Behind the scenes, this workflow is powered by two complementary functions:

  • local_generate() function runs FLUX.2 Klein 4B locally using the Diffusers library for fast text-to-image generation.
  • bfl_edit(edit_prompt, base_img, ref_imgs) function sends an image editing request to Black Forest Labs’ hosted FLUX.2 Klein editing API, then repeatedly polls the returned polling_url until the edited image is ready.

The history mechanism stores generated images as a dictionary containing the image and a short label as: {"img": PIL.Image, "label": str}.

In the video below, you can see an abridged version of the workflow. The video is sped up for demonstration purposes:

Step 1: Environment setup

Before we build our image generation and editing app, we need to set up a clean environment with the latest Diffusers library. For this tutorial, we will run everything on a Google Colab instance with an A100 GPU for faster image generation. That said, the same setup also works on more modest GPUs, such as a T4, with slightly slower performance.

We begin by uninstalling any existing version of Diffusers to avoid version conflicts, then install the latest development version directly from GitHub. We also install the supporting libraries needed for model loading, checkpoint handling, and acceleration.

!pip -q uninstall -y diffusers
!pip -q install -U git+https://github.com/huggingface/diffusers.git
!pip -q install -U accelerate safetensors transformers huggingface_hub

Once the installation is complete, we check the installed Diffusers version, then confirm that the Flux2KleinPipeline class can be imported successfully.

import diffusers
print("diffusers:", diffusers.__version__)
from diffusers import Flux2KleinPipeline
print("Flux2KleinPipeline import OK")

This confirms that our environment is correctly configured. In the next step, we will load the FLUX.2 Klein model onto the GPU and prepare it for both local image generation and API-based editing workflows.

Step 2: Load FLUX.2 Klein 4B 

Before loading the model, you need an API key from Black Forest Labs. To get started, log in to your Black Forest Labs account and add credits under the Credits tab. The minimum top-up is around ten dollars, which grants approximately one thousand credits. Once the credits are added, click on Create Key, give it a descriptive name, and store it securely.

Black forest labs API Key

With your API key ready, the next step is to load FLUX.2 Klein 4B model and prepare it for two different usage modes: local image generation and API-based image editing. 

import os, time, base64, io, requests
import gradio as gr
import torch
import nest_asyncio
from PIL import Image
from diffusers import Flux2KleinPipeline
from google.colab import userdata
nest_asyncio.apply()
# =============================
# LOAD via API
# =============================
MODEL_ID = "black-forest-labs/FLUX.2-klein-4B"
BFL_API_KEY = userdata.get("BFL_API_KEY")
BFL_CREATE_URL = "https://api.bfl.ai/v1/flux-2-klein-4b"
print(f"Loading model to GPU: {torch.cuda.get_device_name(0)}")
# =============================
# LOAD via LOCAL HF PIPELINE
# =============================
dtype = torch.float16 
pipe = Flux2KleinPipeline.from_pretrained(MODEL_ID, torch_dtype=dtype).to("cuda")

We start by setting up the API key as a Colab secret, so it never appears in the notebook code.
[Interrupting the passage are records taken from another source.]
(** [char_maxlen] is [None] for a NULL character set. *)
Definition MADB_GetDisplaySize (f : MYSQL_FIELD) (char_maxlen : option Z) : Z :=
  let t := ftype f in
  if case t [MYSQL_TYPE_NULL] then 1
  else if case t [MYSQL_TYPE_BIT] then 16
  else if case t [MYSQL_TYPE_TINY] then 4 - Z.b2z (flag f UNSIGNED_FLAG)
  else if case t [MYSQL_TYPE_SHORT; MYSQL_TYPE_YEAR] then 6 - Z.b2z (flag f UNSIGNED_FLAG)
  else if case t [MYSQL_TYPE_INT24] then 9 - Z.b2z (flag f UNSIGNED_FLAG)
  else if case t [MYSQL_TYPE_LONG] then 11 - Z.b2z (flag f UNSIGNED_FLAG)
  else if case t [MYSQL_TYPE_LONGLONG] then 20
  else if case t [MYSQL_TYPE_DOUBLE] then 15
  else if case t [MYSQL_TYPE_FLOAT] then 7
  else if case t [MYSQL_TYPE_DECIMAL; MYSQL_TYPE_NEWDECIMAL] then decimal_size f
  else if case t [MYSQL_TYPE_DATE] then SQL_DATE_LEN
  else if case t [MYSQL_TYPE_TIME] then SQL_TIME_LEN + MADB_FRACTIONAL_PART (decimals f)
  else if case t [MYSQL_TYPE_NEWDATE; MYSQL_TYPE_TIMESTAMP; MYSQL_TYPE_DATETIME]
  then SQL_TIMESTAMP_LEN + MADB_FRACTIONAL_PART (decimals f)
  else if case t [MYSQL_TYPE_TINY_BLOB; MYSQL_TYPE_BLOB; MYSQL_TYPE_MEDIUM_BLOB; MYSQL_TYPE_LONG_BLOB]
  then Z.min (flength f) S2_1_GB
  else if case t [MYSQL_TYPE_VAR_STRING; MYSQL_TYPE_STRING] then
    if MADB_FIELD_IS_BINARY f then Z.min (flength f) S2_1_GB * 2
    else
      match char_maxlen with
      | None => Z.min (flength f) S2_1_GB
      | Some m => if m <? 2 then Z.min (flength f) S2_1_GB else Z.min (flength f / m) S2_1_GB
      end
  else wrapu 64 SQL_NO_TOTAL.

Definition MADB_GetOctetLength (f : MYSQL_FIELD) : Z :=
  let t := ftype f in
  let Length := Z.min S2_1_GB (flength f) in
  if case t [MYSQL_TYPE_NULL] then 1
  else if case t [MYSQL_TYPE_BIT] then 8
  else if case t [MYSQL_TYPE_TINY] then 1
  else if case t [MYSQL_TYPE_YEAR; MYSQL_TYPE_SHORT] then 2
  else if case t [MYSQL_TYPE_INT24; MYSQL_TYPE_LONG] then 4
  else if case t [MYSQL_TYPE_LONGLONG] then 8
  else if case t [MYSQL_TYPE_DOUBLE] then 8
  else if case t [MYSQL_TYPE_FLOAT] then 4
  else if case t [MYSQL_TYPE_DECIMAL; MYSQL_TYPE_NEWDECIMAL] then decimal_size f
  else if case t [MYSQL_TYPE_DATE] then sizeof_SQL_DATE_STRUCT
  else if case t [MYSQL_TYPE_TIME] then sizeof_SQL_TIME_STRUCT
  else if case t [MYSQL_TYPE_NEWDATE; MYSQL_TYPE_TIMESTAMP; MYSQL_TYPE_DATETIME] then sizeof_SQL_TIMESTAMP_STRUCT
  else if case t [MYSQL_TYPE_BLOB; MYSQL_TYPE_ENUM; MYSQL_TYPE_GEOMETRY; MYSQL_TYPE_LONG_BLOB;
    MYSQL_TYPE_MEDIUM_BLOB; MYSQL_TYPE_TINY_BLOB] then Length
  else if case t [MYSQL_TYPE_SET; MYSQL_TYPE_STRING; MYSQL_TYPE_VARCHAR; MYSQL_TYPE_VAR_STRING] then Length
  else wrapu 64 SQL_NO_TOTAL.
(** Writing record [n] of a descriptor that allows it. *)
Lemma MADB_DescSetField_spec mem w h d n id v :
  descs w !! h = Some d -> 1 <= n <= 32767 -> (Z.to_nat n <= length (Records d) + mem)%nat ->
  id ∈ settable -> allowed id (DescType d) MADB_DESC_WRITE ->
  exists w' d' r f, assoc id number_setters = Some f /\
    MADB_DescSetField mem w h n id v = Some (w', SQL_SUCCESS) /\
    descs w' = <[h := d']> (descs w) /\ stmts w' = stmts w /\ Descrs w' = Descrs w /\
    Records d' !! Z.to_nat (n - 1) = Some (after_set (DescType d) id (f r v)) /\
    (forall r0, Records d !! Z.to_nat (n - 1) = Some r0 -> r = r0) /\
    (forall j, j <> Z.to_nat (n - 1) -> (j < length (Records d))%nat -> Records d' !! j = Records d !! j) /\
    length (Records d') = Nat.max (length (Records d)) (Z.to_nat n) /\
    Count (Header d') = Z.max (Count (Header d)) n /\
    DescType d' = DescType d /\ AppType d' = AppType d /\ Stmts d' = Stmts d.
Proof.
  intros Hd Hn Hm Hid Hal. unfold MADB_DescSetField.
  rewrite (MADB_DeskCheckFldId_allowed _ _ _ _ _ Hd Hal). cbn [mbind option_bind]. rewrite Hd. cbn [mbind option_bind].
  assert ((id =? SQL_DESC_UNNAMED) = false) as ->.
  { unfold settable in Hid. apply (proj2 (Z.eqb_neq _ _)). intros ->. revert Hid.
    apply (bool_decide_eq_false_1 _). vm_compute. reflexivity. }
  cbn [andb]. change (SQL_SUCCEEDED SQL_SUCCESS) with true. cbn [negb].
  destruct (setter_value id v (DescType d) zero_record Hid) as (f & g & bytes & Hf & _ & -> & _).
  rewrite Hf. rewrite (proj2 (Z.ltb_lt _ _)) by lia.
  set (d1 := with_error d _). set (w1 := put_desc w h d1).
  destruct (MADB_DescGetInternalRecord_spec mem w1 h d1 (n - 1) MADB_DESC_WRITE)
    as (w2 & d2 & new & -> & Hw & Hs & HD & HR & HL & HC & HT & HA & HS & _);
    [apply lookup_insert_eq|lia|done|cbn; lia|]. cbn [mbind option_bind].
  assert (descs w2 !! h = Some d2) as Hd2 by (rewrite Hw; apply lookup_insert_eq).
  rewrite (get_record_at _ _ _ _ Hd2) by lia.
  destruct (lookup_lt_is_Some_2 (Records d2) (Z.to_nat (n - 1))) as [r Hr]; [rewrite HL; lia|].
  rewrite Hr. cbn [mbind option_bind]. unfold put_record. rewrite Hd2. cbn [mbind option_bind].
  eexists _, _, r, f. split; [done|]. split; [reflexivity|]. cbn -[Nat.max Z.max].
  split; [rewrite Hw; cbn; by rewrite !insert_insert_eq|]. cbn -[Nat.max Z.max].
  rewrite length_insert. replace (Z.to_nat n) with (Z.to_nat (n - 1 + 1)) by lia.
  split_and!; try done; try (by rewrite Hs); try (by rewrite HD).
  - rewrite list_lookup_insert_eq by (rewrite HL; lia). done.
  - intros r0 H0. rewrite HR, lookup_app_l in Hr by (by eapply lookup_lt_Some). cbn in Hr. congruence.
  - intros j Hj Hlt. rewrite list_lookup_insert_ne by done. rewrite HR. cbn. by rewrite lookup_app_l.
  - rewrite HC. cbn. lia.
Qed.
We also define the model ID and the Klein editing endpoint that we will call later. 

Next, we apply nest_asyncio before launching the Gradio UI to avoid triggering the event loop conflicts.

Finally, load the local FLUX.2 Klein pipeline for base image generation. We use Flux2KleinPipeline with float16 for broad GPU compatibility (A100 and T4 both work well), then move the pipeline to CUDA for fast inference. This local pipeline is used only for generating the initial image, while edits are handled through the API.

Note: At this point, you might wonder why we load the model locally and also configure API access. The reason is capability separation:

  • The local Hugging Face pipeline is ideal for iterative text-to-image generation and full control over inference settings.
  • The Black Forest Labs API exposes advanced image editing features for FLUX.2 Klein that are not currently available in the open-weight implementation, such as prompt-based image edits with multiple reference images.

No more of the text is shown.